Acciaio inossidabile 316: Aggiunge molibdeno all'acciaio 10Cr18Ni12, fornendo un'eccellente resistenza alla corrosione in ambienti riducenti e una resistenza superiore alla vaiolatura, rendendolo adatto all'uso in acqua di mare e altri mezzi.
Acciaio inossidabile 316L: Un acciaio a basso tenore di carbonio con buona resistenza alla sensibilizzazione e prestazioni alla corrosione intergranulare, adatto per componenti e apparecchiature saldate a sezione spessa, come materiali resistenti alla corrosione nelle apparecchiature petrolchimiche.
Acciaio inossidabile 316H: un sottoinsieme di 316 con contenuto di carbonio dal 0.0dal 4% allo 0,10%, che offre prestazioni migliorate alle alte temperature.
Acciaio inossidabile 317: Offre una migliore resistenza alla vaiolatura e al creep rispetto al 316L, adatto per realizzare attrezzature e apparecchiature petrolchimiche resistenti agli acidi organici.
Acciaio inossidabile 321: Un acciaio inossidabile austenitico stabilizzato al titanio, che fornisce una maggiore resistenza alla corrosione intergranulare e buone proprietà meccaniche alle alte temperature. In genere non è consigliato al di fuori delle applicazioni resistenti alle alte temperature o all'idrogeno.
Acciaio inossidabile 347: Un acciaio inossidabile austenitico stabilizzato al niobio con resistenza alla corrosione intergranulare simile al 321 in ambienti acidi, alcalini e salini, con buone proprietà di saldatura. Viene utilizzato principalmente nell'industria energetica e petrolchimica per contenitori, condutture, scambiatori di calore, alberi e tubi di forni industriali.
Acciaio inossidabile 904L: Un acciaio inossidabile super-austenitico con un contenuto di nichel del 24%-26% e carbonio inferiore a 0,02%, che offre un'eccellente resistenza alla corrosione, soprattutto negli acidi non ossidanti come solforico, acetico, formico e acidi fosforici.
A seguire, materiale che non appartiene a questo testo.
(** * Nutrition tooling: glycemic estimation, unit conversion and record import

    A shallow embedding of the scripts [glycemic_index_data.py],
    [update_glycemic_index.py], [add_chipotle_data.py],
    [import_additional_restaurants.py], [import_expanded_restaurants.py],
    [import_openfoodfacts.py], [build_ultimate_nutrients_db.py] and
    [build_comprehensive_nutrients_db.py], with the properties of their
    specification stated and settled against it, and further properties
    of the code itself. *)

From Stdlib Require Import ZArith String Ascii List Bool Lia Permutation.
From Stdlib Require Import Floats.SpecFloat.
From stdpp Require Import base option gmap strings.

Local Open Scope Z_scope.
Local Open Scope list_scope.

(** ** Python strings

    A [str] is modelled as a Rocq [string], one [ascii] per character, read
    as the code points 0..255.  The methods below follow CPython on that
    range. *)
Module PyStr.

(** [c.lower()] for one character: A..Z and the Latin-1 capitals (all of
    192..222 but the multiplication sign 215) move up by 32. *)
Definition lower_char (c : ascii) : ascii :=
  let n := N_of_ascii c in
  if (((65 <=? n) && (n <=? 90)) ||
      ((192 <=? n) && (n <=? 222) && negb (n =? 215)))%N
  then ascii_of_N (n + 32) else c.

(** [s.lower()] *)
Fixpoint lower (s : string) : string :=
  match s with
  | EmptyString => EmptyString
  | String c s' => String (lower_char c) (lower s')
  end.

(** [c.isspace()]: TAB..CR, FS..US, space, NEL and NBSP. *)
Definition isspace (c : ascii) : bool :=
  let n := N_of_ascii c in
  (((9 <=? n) && (n <=? 13)) || ((28 <=? n) && (n <=? 32)) ||
   (n =? 133) || (n =? 160))%N.

Definition is_empty (s : string) : bool :=
  match s with EmptyString => true | _ => false end.

(** [s.split()] with no separator: the maximal runs of non-space
    characters, left to right; [w] is the run being read. *)
Fixpoint split_from (w s : string) : list string :=
  match s with
  | EmptyString => if is_empty w then [] else [w]
  | String c s' =>
      if isspace c
      then (if is_empty w then split_from EmptyString s'
            else w :: split_from EmptyString s')
      else split_from (w +:+ String c EmptyString) s'
  end.

Definition split (s : string) : list string := split_from EmptyString s.

(** [s.lstrip()], [s.rstrip()] and [s.strip()] *)
Fixpoint lstrip (s : string) : string :=
  match s with
  | EmptyString => EmptyString
  | String c s' => if isspace c then lstrip s' else s
  end.

Fixpoint rstrip (s : string) : string :=
  match s with
  | EmptyString => EmptyString
  | String c s' =>
      let r := rstrip s' in
      if is_empty r && isspace c then EmptyString else String c r
  end.

Definition strip (s : string) : string := rstrip (lstrip s).

(** [s.startswith(p)] *)
Fixpoint startswith (p s : string) : bool :=
  match p, s with
  | EmptyString, _ => true
  | String _ _, EmptyString => false
  | String a p', String b s' => if Ascii.eqb a b then startswith p' s' else false
  end.

(** [needle in hay] *)
Fixpoint contains (needle hay : string) : bool :=
  startswith needle hay ||
  match hay with
  | EmptyString => false
  | String _ hay' => contains needle hay'
  end.

(** [sep.join(parts)] *)
Fixpoint join (sep : string) (parts : list string) : string :=
  match parts with
  | [] => EmptyString
  | [p] => p
  | p :: rest => p +:+ sep +:+ join sep rest
  end.

End PyStr.

(** ** glycemic_index_data.py: the reference table

    [GLYCEMIC_INDEX_MAP] is a dict literal.  A dict iterates in insertion
    order, so the table is kept as the list of its items in the order of the
    literal; its keys are pairwise distinct (see [GLYCEMIC_INDEX_MAP_keys]). *)
Definition GLYCEMIC_INDEX_MAP : list (string * Z) := [
  ("apple", 36);
  ("pear", 38);
  ("orange", 43);
  ("grapefruit", 25);
  ("cherries", 22);
  ("plum", 39);
  ("peach", 42);
  ("strawberries", 40);
  ("strawberry", 40);
  ("blackberries", 25);
  ("raspberries", 32);
  ("blueberries", 53);
  ("grapes", 46);
  ("kiwi", 53);
  ("avocado", 15);
  ("mango", 60);
  ("papaya", 59);
  ("pineapple", 59);
  ("cantaloupe", 65);
  ("raisins", 64);
  ("watermelon", 72);
  ("dates", 103);
  ("broccoli", 15);
  ("cauliflower", 15);
  ("spinach", 15);
  ("lettuce", 15);
  ("kale", 15);
  ("cabbage", 10);
  ("mushroom", 15);
  ("tomato", 15);
  ("cucumber", 15);
  ("bell pepper", 15);
  ("pepper", 15);
  ("asparagus", 15);
  ("celery", 15);
  ("zucchini", 15);
  ("eggplant", 15);
  ("green beans", 15);
  ("carrots", 35);
  ("carrot", 35);
  ("sweet potato", 54);
  ("yam", 54);
  ("corn", 60);
  ("beets", 61);
  ("beetroot", 61);
  ("potato", 85);
  ("russet potato", 85);
  ("instant mashed potato", 87);
  ("pumpkin", 75);
  ("quinoa", 53);
  ("steel cut oats", 42);
  ("oatmeal", 55);
  ("oats", 55);
  ("barley", 28);
  ("bulgur", 48);
  ("buckwheat", 54);
  ("brown rice", 68);
  ("basmati rice", 58);
  ("couscous", 65);
  ("wild rice", 57);
  ("white rice", 73);
  ("jasmine rice", 89);
  ("instant rice", 87);
  ("rice cakes", 82);
  ("cornflakes", 81);
  ("corn flakes", 81);
  ("rice krispies", 82);
  ("cheerios", 74);
  ("instant oatmeal", 79);
  ("whole grain bread", 51);
  ("whole wheat bread", 54);
  ("sourdough bread", 54);
  ("rye bread", 51);
  ("pumpernickel", 46);
  ("ezekiel bread", 36);
  ("pita bread", 57);
  ("naan", 62);
  ("croissant", 67);
  ("white bread", 75);
  ("french bread", 95);
  ("baguette", 95);
  ("bagel", 72);
  ("english muffin", 77);
  ("hamburger bun", 75);
  ("hot dog bun", 75);
  ("whole wheat pasta", 42);
  ("pasta", 49);
  ("spaghetti", 49);
  ("fettuccine", 47);
  ("linguine", 49);
  ("ravioli", 39);
  ("tortellini", 50);
  ("soba noodles", 46);
  ("rice noodles", 61);
  ("udon noodles", 62);
  ("instant noodles", 70);
  ("overcooked pasta", 70);
  ("lentils", 32);
  ("chickpeas", 28);
  ("garbanzo beans", 28);
  ("black beans", 30);
  ("kidney beans", 24);
  ("pinto beans", 39);
  ("navy beans", 31);
  ("soybeans", 16);
  ("split peas", 25);
  ("hummus", 6);
  ("milk", 31);
  ("skim milk", 32);
  ("whole milk", 27);
  ("yogurt", 33);
  ("greek yogurt", 11);
  ("plain yogurt", 14);
  ("cottage cheese", 10);
  ("cheese", 0);
  ("cheddar", 0);
  ("mozzarella", 0);
  ("parmesan", 0);
  ("butter", 0);
  ("ice cream", 61);
  ("frozen yogurt", 65);
  ("chicken", 0);
  ("beef", 0);
  ("pork", 0);
  ("fish", 0);
  ("salmon", 0);
  ("tuna", 0);
  ("shrimp", 0);
  ("eggs", 0);
  ("egg", 0);
  ("tofu", 15);
  ("tempeh", 15);
  ("almonds", 15);
  ("almond", 15);
  ("walnuts", 15);
  ("walnut", 15);
  ("cashews", 22);
  ("cashew", 22);
  ("peanuts", 14);
  ("peanut", 14);
  ("pistachios", 15);
  ("pecans", 10);
  ("macadamia", 10);
  ("chia seeds", 1);
  ("flax seeds", 1);
  ("pumpkin seeds", 10);
  ("sunflower seeds", 35);
  ("dark chocolate", 23);
  ("nuts", 15);
  ("popcorn", 55);
  ("milk chocolate", 49);
  ("potato chips", 56);
  ("tortilla chips", 63);
  ("pretzels", 83);
  ("crackers", 74);
  ("rice crackers", 91);
  ("jelly beans", 78);
  ("gummy bears", 78);
  ("donuts", 76);
  ("donut", 76);
  ("cookies", 77);
  ("oreos", 77);
  ("cake", 73);
  ("muffin", 71);
  ("water", 0);
  ("coffee", 0);
  ("tea", 0);
  ("diet soda", 0);
  ("almond milk", 25);
  ("soy milk", 34);
  ("orange juice", 50);
  ("apple juice", 41);
  ("cranberry juice", 68);
  ("soda", 70);
  ("cola", 70);
  ("coca-cola", 70);
  ("pepsi", 70);
  ("sprite", 70);
  ("gatorade", 78);
  ("energy drink", 70);
  ("french fries", 75);
  ("fries", 75);
  ("pizza", 60);
  ("hamburger", 66);
  ("cheeseburger", 66);
  ("burrito", 55);
  ("taco", 52);
  ("fried chicken", 70);
  ("pancakes", 67);
  ("waffles", 76);
  ("french toast", 75);
  ("granola", 61);
  ("muesli", 56);
  ("ketchup", 55);
  ("bbq sauce", 70);
  ("honey", 61);
  ("maple syrup", 54);
  ("jam", 65);
  ("peanut butter", 14);
  ("nutella", 55)
]%string.
Lemma filter_sublist {A} (f : A → bool) (l : list A) :
  sublist (List.filter f l) l.
Proof.
  induction l as [| x l IH]; [done |]. cbn.
  destruct (f x); by constructor.
Qed.

Lemma map_sublist {A B} (f : A → B) (l1 l2 : list A) :
  sublist l1 l2 → sublist (map f l1) (map f l2).
Proof. induction 1; cbn; by constructor. Qed.

Lemma presentSubKinds_order sub :
  sublist (presentSubKinds sub) (map renamed MessageSubTypes).
Proof. apply map_sublist, filter_sublist. Qed.

(** C6: for an event classified as message, and for one classified as
    channel_post when [channelMode] is on, the constructor returns a facade
    whose secondary kinds are the sub-kinds whose fields the message-like
    object has, in the declaration order of [MessageSubTypes], with
    forward_date renamed to forward; for every other classification, and for
    channel_post when [channelMode] is off, the list is empty. *)
Theorem secondary_kinds u t o :
  (∀ sub,
     classify u = Some "message" →
     u !! "message" = Some (VObj sub) →
     TelegrafContext_new u t o
     = Ret (mkContext u t o (Some "message") (presentSubKinds sub) (Some ∅))) ∧
  (∀ sub,
     classify u = Some "channel_post" →
     channelMode o = Some true →
     u !! "channel_post" = Some (VObj sub) →
     TelegrafContext_new u t o
     = Ret (mkContext u t o (Some "channel_post") (presentSubKinds sub)
              (Some ∅))) ∧
  (classify u ≠ Some "message" →
   (classify u = Some "channel_post" → channelMode o ≠ Some true) →
   TelegrafContext_new u t o = Ret (mkContext u t o (classify u) [] (Some ∅))) ∧
  (∀ sub s,
     s ∈ presentSubKinds sub ↔
     ∃ k, k ∈ MessageSubTypes ∧ has_key sub k = true ∧ s = renamed k) ∧
  (∀ sub, sublist (presentSubKinds sub) (map renamed MessageSubTypes)) ∧
  renamed "forward_date" = "forward".
Proof.
  repeat split.
  - intros sub Hkind Hsub. rewrite construct_unfold, Hkind.
    rewrite (classifySubTypes_object u o "message" sub); auto.
  - intros sub Hkind Ho Hsub. rewrite construct_unfold, Hkind.
    rewrite (classifySubTypes_object u o "channel_post" sub); auto.
  - intros Hm Hc. rewrite construct_unfold.
    by rewrite classifySubTypes_other.
  - by apply presentSubKinds_elem.
  - by apply presentSubKinds_elem.
  - apply presentSubKinds_order.
Qed.
(** * RAG question-answering service: request handlers and core services

    A shallow embedding of the Python sources under [app/]:
    [config.py], [core/document_processor.py], [core/vector_store.py],
    [core/rag_chain.py], [core/ragas_evaluator.py], [api/routes/documents.py]
    and the exception handler of [main.py].

    The service is glue code around hosted services and libraries.  Every
    call that leaves the repository (file loaders, the text splitter, the
    Qdrant client, the chat model, RAGAS, [uuid4], the clock, the temporary
    file) is a field of the record [Env]; the state of everything outside
    the process is an abstract type [World] that those calls transform.
    Functions of the repository are written in a state-and-exception monad
    over [World].  Logging calls have no effect on results and are left
    out. *)

From Stdlib Require Import ZArith String Ascii List Bool Lia.
From stdpp Require Import base strings gmap pretty.

Import ListNotations.
Local Open Scope Z_scope.
Local Open Scope string_scope.
Local Open Scope list_scope.

(* ===================================================================== *)
(** * Python runtime: exceptions, results, the handler monad             *)
(* ===================================================================== *)

(** The exception classes that the sources raise or catch by name.  All of
    them derive from [Exception].  [ValueError] stands for the class and its
    subclasses (an [except ValueError] clause catches those too);
    [OtherException] is any other subclass of [Exception]. *)
Inductive exn : Type :=
| ValueError (msg : string)
| TypeError (msg : string)
| AttributeError (msg : string)
| KeyError (msg : string)
| NameError (msg : string)
| UnexpectedResponse (msg : string)
| HTTPException (status_code : Z) (detail : string)
| OtherException (msg : string).

(** [str(e)]. *)
Definition exn_str (e : exn) : string :=
  match e with
  | ValueError m | TypeError m | AttributeError m | KeyError m | NameError m
  | UnexpectedResponse m | OtherException m => m
  | HTTPException s d => pretty s +:+ ": " +:+ d
  end.
(** What [UpdateStatus] does to the store, the clock and the result, by
    validation and the state of the store. *)
Lemma UpdateStatus_effects (req : UpdateStatusRequest.t) (e : Env) (w : World) :
  if passes_validation req then
    match db_fault e (statements w) with
    | Some _ =>
        fst (UpdateStatus req e w)
          = Err (status.Error codes.Internal "failed to update status")
        /\ ocsp_responses (snd (UpdateStatus req e w)) = ocsp_responses w
    | None =>
        fst (UpdateStatus req e w)
          = Ok (UpdateStatusResponse.mk true "status updated successfully")
        /\ ocsp_responses (snd (UpdateStatus req e w))
           = <[UpdateStatusRequest.SerialNumber req :=
                 row_of req (db_now e (statements w))]> (ocsp_responses w)
    end
    /\ statements (snd (UpdateStatus req e w)) = S (statements w)
    /\ clock_reads (snd (UpdateStatus req e w)) = clock_reads w
  else
    (exists msg,
       fst (UpdateStatus req e w) = Err (status.Error codes.InvalidArgument msg))
    /\ ocsp_responses (snd (UpdateStatus req e w)) = ocsp_responses w
    /\ statements (snd (UpdateStatus req e w)) = statements w
    /\ clock_reads (snd (UpdateStatus req e w)) = clock_reads w.
Proof.
  destruct (passes_validation req) eqn:Hv.
  - apply passes_validation_spec in Hv as [Hs Hst].
    rewrite (UpdateStatus_validated req e w Hs Hst).
    destruct (db_fault e (statements w)) as [cause |]; cbn;
      rewrite ?upsert_insert; tauto.
  - apply fails_validation_spec in Hv.
    destruct (UpdateStatus_cases req) as [Hs | [[Hs Hst] | [Hs Hst]]].
    + rewrite (UpdateStatus_serial_required req e w Hs). cbn. eauto.
    + rewrite (UpdateStatus_status_invalid req e w Hs Hst). cbn. eauto.
    + tauto.
Qed.

(** X5. [UpdateStatus] succeeds exactly when the request has a serial,
    its status (after defaulting) is one of the three values, and the store
    completes the statement. *)
Theorem UpdateStatus_succeeds_iff
    (e : Env) (req : UpdateStatusRequest.t) (w : World) :
  (exists ack, fst (UpdateStatus req e w) = Ok ack)
  <-> (UpdateStatusRequest.SerialNumber req <> ""
       /\ recognised (requested_status req)
       /\ db_fault e (statements w) = None).
Proof.
  pose proof (UpdateStatus_effects req e w) as H.
  destruct (passes_validation req) eqn:Hv.
  - apply passes_validation_spec in Hv.
    destruct (db_fault e (statements w)) as [cause |];
      destruct H as [[Hr _] _]; rewrite Hr; split.
    + intros [ack Hack]. discriminate.
    + intros (_ & _ & Hf). discriminate.
    + tauto.
    + intros _. eexists. reflexivity.
  - apply fails_validation_spec in Hv.
    destruct H as [[msg Hr] _]. rewrite Hr. split.
    + intros [ack Hack]. discriminate.
    + tauto.
Qed.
È resistente alla corrosione nell'acido solforico a temperature inferiori a 70 gradi e resistente a qualsiasi concentrazione e temperatura di acido acetico e miscele di acido formico-acetico. Alcuni produttori europei di strumenti utilizzano il 904L per componenti chiave, come i tubi di misura dei misuratori di portata massica di E+H e le casse degli orologi Rolex.
Acciaio inossidabile 440C: Un acciaio inossidabile martensitico con la durezza più alta tra gli acciai inossidabili temprabili, con una durezza di HRC57. Viene utilizzato principalmente per ugelli, cuscinetti, nuclei di valvole, sedi di valvole, manicotti e steli di valvole.
17-4PH Acciaio inossidabile: Un acciaio inossidabile martensitico indurente per precipitazione con durezza HRC44, che offre elevata robustezza, durezza e resistenza alla corrosione. Non è adatto a temperature superiori a 300 gradi ed è comunemente utilizzato per piattaforme offshore, pale di turbine, nuclei di valvole, sedi di valvole, manicotti e steli di valvole.
Serie 300 - Acciaio inossidabile austenitico al cromo-nichel:
301: Offre buona duttilità, adatto alla formatura di prodotti e può indurire rapidamente attraverso la lavorazione meccanica. Ha una migliore resistenza all'usura e alla fatica rispetto all'acciaio inossidabile 304.
302: Essenzialmente una variante del 304 con un contenuto di carbonio più elevato, che ottiene una resistenza maggiore attraverso la laminazione a freddo.
302B: Contiene una maggiore quantità di silicio per una maggiore resistenza all'ossidazione alle alte temperature.
303 e 303Se: Acciai inossidabili contenenti rispettivamente zolfo e selenio, progettati per una facile lavorazione ed elevata brillantezza superficiale. L'acciaio inossidabile 303Se viene utilizzato anche in applicazioni che richiedono la ricalcatura a caldo.
304N: Contiene azoto per aumentare la forza.
305 e 384: Hanno un contenuto di nichel più elevato con un basso tasso di incrudimento, adatti per applicazioni di formatura a freddo elevate.
308: Utilizzato nelle bacchette per saldatura.